** Opening Excerpted records block **
(** [x / n] for a float [x] and a count [n].  The code only divides by
    [old_duration_count + 1]; Python raises ZeroDivisionError at [n = 0],
    which has no caller here. *)
Definition num_div_nat (x : num) (n : nat) : num :=
  match x with
  | Fin a => Fin (a / Q2Qc (inject_Z (Z.of_nat n)))
  | other => other
  end.

(* ===================================================================== *)
(** ** Python values and exceptions                                      *)
(* ===================================================================== *)

#[warnings="-register-all"]
Inductive pyval : Type :=
| VNone
| VBool (b : bool)
| VNum (x : num)
| VStr (s : string)
| VList (l : list pyval)
| VDict (d : list (string * pyval)).

(** Truthiness, as tested by [if v:]. *)
Definition truthy (v : pyval) : bool :=
  match v with
  | VNone => false
  | VBool b => b
  | VNum x => num_truthy x
  | VStr s => negb (String.eqb s "")
  | VList l => match l with [] => false | _ => true end
  | VDict d => match d with [] => false | _ => true end
  end.

Definition is_None (v : pyval) : bool :=
  match v with VNone => true | _ => false end.

Inductive exn : Type :=
| ValueError (msg : string)
| TypeError (msg : string)
| OverflowError (msg : string)
| InvalidOperation (msg : string)
| IntegrityError (msg : string)
| SQLAlchemyError (cls : string) (msg : string).

(** [type(e).__name__] *)
Definition type_name (e : exn) : string :=
  match e with
  | ValueError _ => "ValueError"
  | TypeError _ => "TypeError"
  | OverflowError _ => "OverflowError"
  | InvalidOperation _ => "InvalidOperation"
  | IntegrityError _ => "IntegrityError"
  | SQLAlchemyError cls _ => cls
  end.

(** [str(e)] *)
Definition exn_str (e : exn) : string :=
  match e with
  | ValueError m | TypeError m | OverflowError m | InvalidOperation m
  | IntegrityError m | SQLAlchemyError _ m => m
  end.

(** [isinstance(e, ValueError)], as tested by [except ValueError]. *)
Definition is_ValueError (e : exn) : bool :=
  match e with ValueError _ => true | _ => false end.

(** [isinstance(e, (TypeError, ValueError))], as tested by
    [except (TypeError, ValueError)]. *)
Definition is_TypeError_or_ValueError (e : exn) : bool :=
  match e with ValueError _ | TypeError _ => true | _ => false end.

Definition datetime := Z.
(** X21: the query matches the request's interests against the tags letter
    for letter, the score upper-cases the interest, and the reason lower-cases
    the tag and looks for it among the interests.  So for interests written
    in ASCII capitals, as the tags are seeded, every candidate the query returns
    earns the request-interest bonus for at least one tag, and none is given
    the reason 'Matches your interest in ...'. *)
Theorem capital_interests_score_without_reason (env : RecommendEnv)
    (input : RecommendDestinationsInput) (rows : list Candidate)
    (ints : list string) (c : Candidate) :
  candidateQuery env (requestContext input) (requestedCount input)
  = Returned rows ->
  ctx_interests (requestContext input) = Some ints ->
  ints <> [] ->
  Forall inCapitals ints ->
  In c rows ->
  (0 < contextMatchCount (requestContext input) c)%nat /\
  Forall (fun r => isInterestReason r = false)
         (matchReasonsOf (requestContext input) (dest c)).
Proof.
  intros Hq Hi Hne Hcap Hin.
  destruct (candidateQuery_selects env _ _ rows c Hq Hin) as [Hsel _].
  set (ctx := requestContext input) in *.
  unfold isCandidate in Hsel. cbv zeta in Hsel. rewrite Hi in Hsel.
  destruct ints as [|i0 others]; [contradiction|].
  apply andb_true_iff in Hsel. destruct Hsel as [Hsel _].
  apply andb_true_iff in Hsel. destruct Hsel as [_ Hov].
  destruct (destination_type (dest c)) as [types|] eqn:Et; [|discriminate].
  unfold overlaps in Hov. apply existsb_exists in Hov.
  destruct Hov as [t [Ht Hinc]]. apply includes_In in Hinc.
  rewrite Forall_forall in Hcap.
  split.
  - unfold contextMatchCount, destTypesOf. rewrite Hi, Et. cbn [orList].
    unfold contextMatch.
    assert (Hf : In t (filter
                         (fun type =>
                            existsb (fun interest =>
                                       String.eqb (toUpperCase interest) type)
                                    (i0 :: others)) types)).
    { apply filter_In. split; [exact Ht|]. apply existsb_exists.
      exists t. split; [exact Hinc|].
      destruct (Hcap t Hinc) as [_ [-> _]]. apply String.eqb_refl. }
    destruct (filter _ types); [contradiction|simpl; lia].
  - unfold matchReasonsOf. cbv zeta. rewrite Hi, Et.
    assert (E : filter (fun type => includes (i0 :: others) (toLowerCase type))
                       types = []).
    { apply filter_none. intros type _.
      destruct (includes (i0 :: others) (toLowerCase type)) eqn:F;
        [|reflexivity].
      apply includes_In in F. destruct (Hcap _ F) as [_ [_ Hl]].
      exfalso. apply Hl. apply toLowerCase_idempotent. }
    rewrite E.
    destruct (travel_month ctx) as [m|];
      [destruct (negb (m =? "")%string
                 && match bestMonths (dest c) with
                    | Some ms => includes ms m
                    | None => false
                    end)|];
      destruct (atLeast (safety_rating (dest c)) 4);
      destruct (geNum (tourist_infrastructure_rating (dest c)) 4.5);
      unfold push; cbn [app]; repeat constructor.
Qed.

Lemma capital_interests_score_without_reason_witness :
  let c := {| dest := barcelona; popularity_score := 0 |} in
  candidateQuery (recommendEnv seedCandidates unconfigured)
                 (requestContext beachInput) (requestedCount beachInput)
  = Returned [ {| dest := dubai; popularity_score := 0 |}; c;
               {| dest := panamaCity; popularity_score := 0 |};
               {| dest := cartagena; popularity_score := 0 |} ] /\
  matchReasonsOf (requestContext beachInput) (dest c)
  = ["High safety rating"; "Excellent tourist infrastructure"] /\
  (0 < contextMatchCount (requestContext beachInput) c)%nat /\
  Forall (fun r => isInterestReason r = false)
         (matchReasonsOf (requestContext beachInput) (dest c)).
Proof.
  cbv zeta. split; [reflexivity|]. split; [reflexivity|].
  eapply (capital_interests_score_without_reason
            (recommendEnv seedCandidates unconfigured) beachInput _ ["BEACH"]).
  - reflexivity.
  - reflexivity.
  - discriminate.
  - repeat constructor. discriminate.
  - right. left. reflexivity.
Defined.

(** An interest in small letters is what the reason expects; the query then
    finds no row with the seeded tags. *)
Example small_letter_interest_finds_nothing :
  candidatesOf
    {| passenger_id := None;
       context := Some {| travel_month := None; budget_range := None;
                          ctx_interests := Some ["beach"];
                          previous_destinations := None |};
       recommendation_count := None |} seedCandidates = [].
Proof. reflexivity. Qed.

(** ** generate-travel-inspiration: images and reading time *)

(** What a returned inspiration piece is made of. *)
Lemma inspiration_returned (env : InspirationEnv)
    (input : GenerateInspirationInput) (resp : InspirationResponse) :
  generateTravelInspiration env input = Returned resp ->
  exists aiContent found,
    generateInspirationContent (inspirationAI env) = Returned aiContent /\
    content_title (content resp) = title aiContent /\
    meta_title (seo_metadata resp) = title aiContent /\
    images (content resp)
    = slice0 5 (filter (fun s => negb (String.eqb s "")) found) /\
    (truthyStr (target_destination input) = false -> found = []) /\
    estimated_read_time (content resp)
    = readTime (match word_count input with Some w => w | None => 500%Z end).
Proof.
  unfold generateTravelInspiration. cbv zeta.
  destruct (generateInspirationContent (inspirationAI env)) as [ai|];
    cbn [bind]; [|discriminate].
  destruct (truthyStr (target_destination input)).
  - destruct (imageRows env) as [[|d rest]|]; cbn [bind]; [| |discriminate].
    + destruct (contentInsert env); cbn [bind tryCatch];
        intros H; injection H as <-; exists ai, [];
        repeat split; try reflexivity; discriminate.
    + destruct (contentInsert env); cbn [bind tryCatch];
        intros H; injection H as <-;
        exists ai, (app (orList (gallery_images d) [])
                        (match hero_image_url d with
                         | Some h => [h]
                         | None => []
                         end));
        repeat split; try reflexivity; discriminate.
  - cbn [bind]. destruct (contentInsert env); cbn [bind tryCatch];
      intros H; injection H as <-; exists ai, [];
      repeat split; reflexivity.
Qed.

(** X22: an inspiration piece carries at most 5 images, none of them an
    empty string, and none at all when no target destination is named. *)
Theorem inspiration_images_capped (env : InspirationEnv)
    (input : GenerateInspirationInput) (resp : InspirationResponse) :
  generateTravelInspiration env input = Returned resp ->
  (length (images (content resp)) <= 5)%nat /\
  Forall (fun s => s <> "") (images (content resp)) /\
  (truthyStr (target_destination input) = false ->
   images (content resp) = []).
Proof.
  intros Hr.
  destruct (inspiration_returned env input resp Hr)
    as [ai [found [_ [_ [_ [-> [Hnone _]]]]]]].
  split; [apply (length_slice0 5); lia|]. split.
  - rewrite slice0_firstn by lia. apply Forall_forall. intros s Hs.
    apply firstn_In in Hs. apply filter_In in Hs. destruct Hs as [_ Hs].
    apply negb_true_iff in Hs. apply String.eqb_neq. exact Hs.
  - intros Ht. rewrite (Hnone Ht). reflexivity.
Qed.

(** X23: the estimated reading time is the word count (500 when absent)
    divided by 200 and rounded up: the least number of minutes that covers
    the text at 200 words a minute. *)
Theorem read_time_is_ceiling (env : InspirationEnv)
    (input : GenerateInspirationInput) (resp : InspirationResponse) :
  generateTravelInspiration env input = Returned resp ->
  let words := match word_count input with Some w => w | None => 500%Z end in
  let minutes := estimated_read_time (content resp) in
  (200 * (minutes - 1) < words <= 200 * minutes)%Z.
Proof.
  intros Hr words minutes. unfold minutes, words.
  destruct (inspiration_returned env input resp Hr)
    as [ai [found [_ [_ [_ [_ [_ ->]]]]]]].
  unfold readTime. Z.to_euclidean_division_equations. lia.
Qed.

Lemma inspiration_images_capped_witness :
  exists resp,
    generateTravelInspiration writingEnv inspirationRequest = Returned resp /\
    images (content resp)
    = ["https://images.unsplash.com/photo-1583422409516-2895a77efded"] /\
    (length (images (content resp)) <= 5)%nat /\
    Forall (fun s => s <> "") (images (content resp)) /\
    (truthyStr (target_destination inspirationRequest) = false ->
     images (content resp) = []).
Proof.
  eexists. split; [reflexivity|]. split; [reflexivity|].
  apply (inspiration_images_capped writingEnv inspirationRequest).
  reflexivity.
Defined.

Lemma read_time_is_ceiling_witness :
  exists resp,
    generateTravelInspiration writingEnv inspirationRequest = Returned resp /\
    estimated_read_time (content resp) = 3%Z /\
    (200 * (estimated_read_time (content resp) - 1) < 500
     <= 200 * estimated_read_time (content resp))%Z.
Proof.
  eexists. split; [reflexivity|]. split; [reflexivity|].
  apply (read_time_is_ceiling writingEnv inspirationRequest).
  reflexivity.
Defined.

(** ** get-things-to-do *)

(** What a returned list of things to do is made of. *)
Lemma things_returned (env : ThingsEnv) (input : GetThingsToDoInput)
    (resp : ThingsToDoResponse) :
  getThingsToDo env input = Returned resp ->
  exists d rest table,
    thingsDestRows env = Returned (d :: rest) /\
    poiTable env = Returned table /\
    things_recommendations resp
    = mapi (activityOf env (things_destination input)) 0
           (poiRowsFor d input table) /\
    curated_collections resp
    = curate (things_traveler_type input) (things_recommendations resp).
Proof.
  unfold getThingsToDo, poiRowsFor. cbv zeta.
  destruct (thingsDestRows env) as [[|d rest]|]; cbn [bind]; try discriminate.
  destruct (poiTable env) as [table|]; cbn [bind]; [|discriminate].
  intros H. injection H as <-. exists d, rest, table.
  repeat split; reflexivity.
Qed.

Lemma priceOf_checked (level : option string) :
  checkedPriceLevel level ->
  priceOf level = 15 \/ priceOf level = 35 \/ priceOf level = 75 \/
  priceOf level = 150.
Proof.
  unfold checkedPriceLevel. destruct level as [p|]; [|right; left; reflexivity].
  intros [<-|[<-|[<-|[<-|[<-|[]]]]]]; vm_compute; tauto.
Qed.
** Closing Excerpted records block **
How many lines in these records hold the string "words"? Reply with the number alone.

4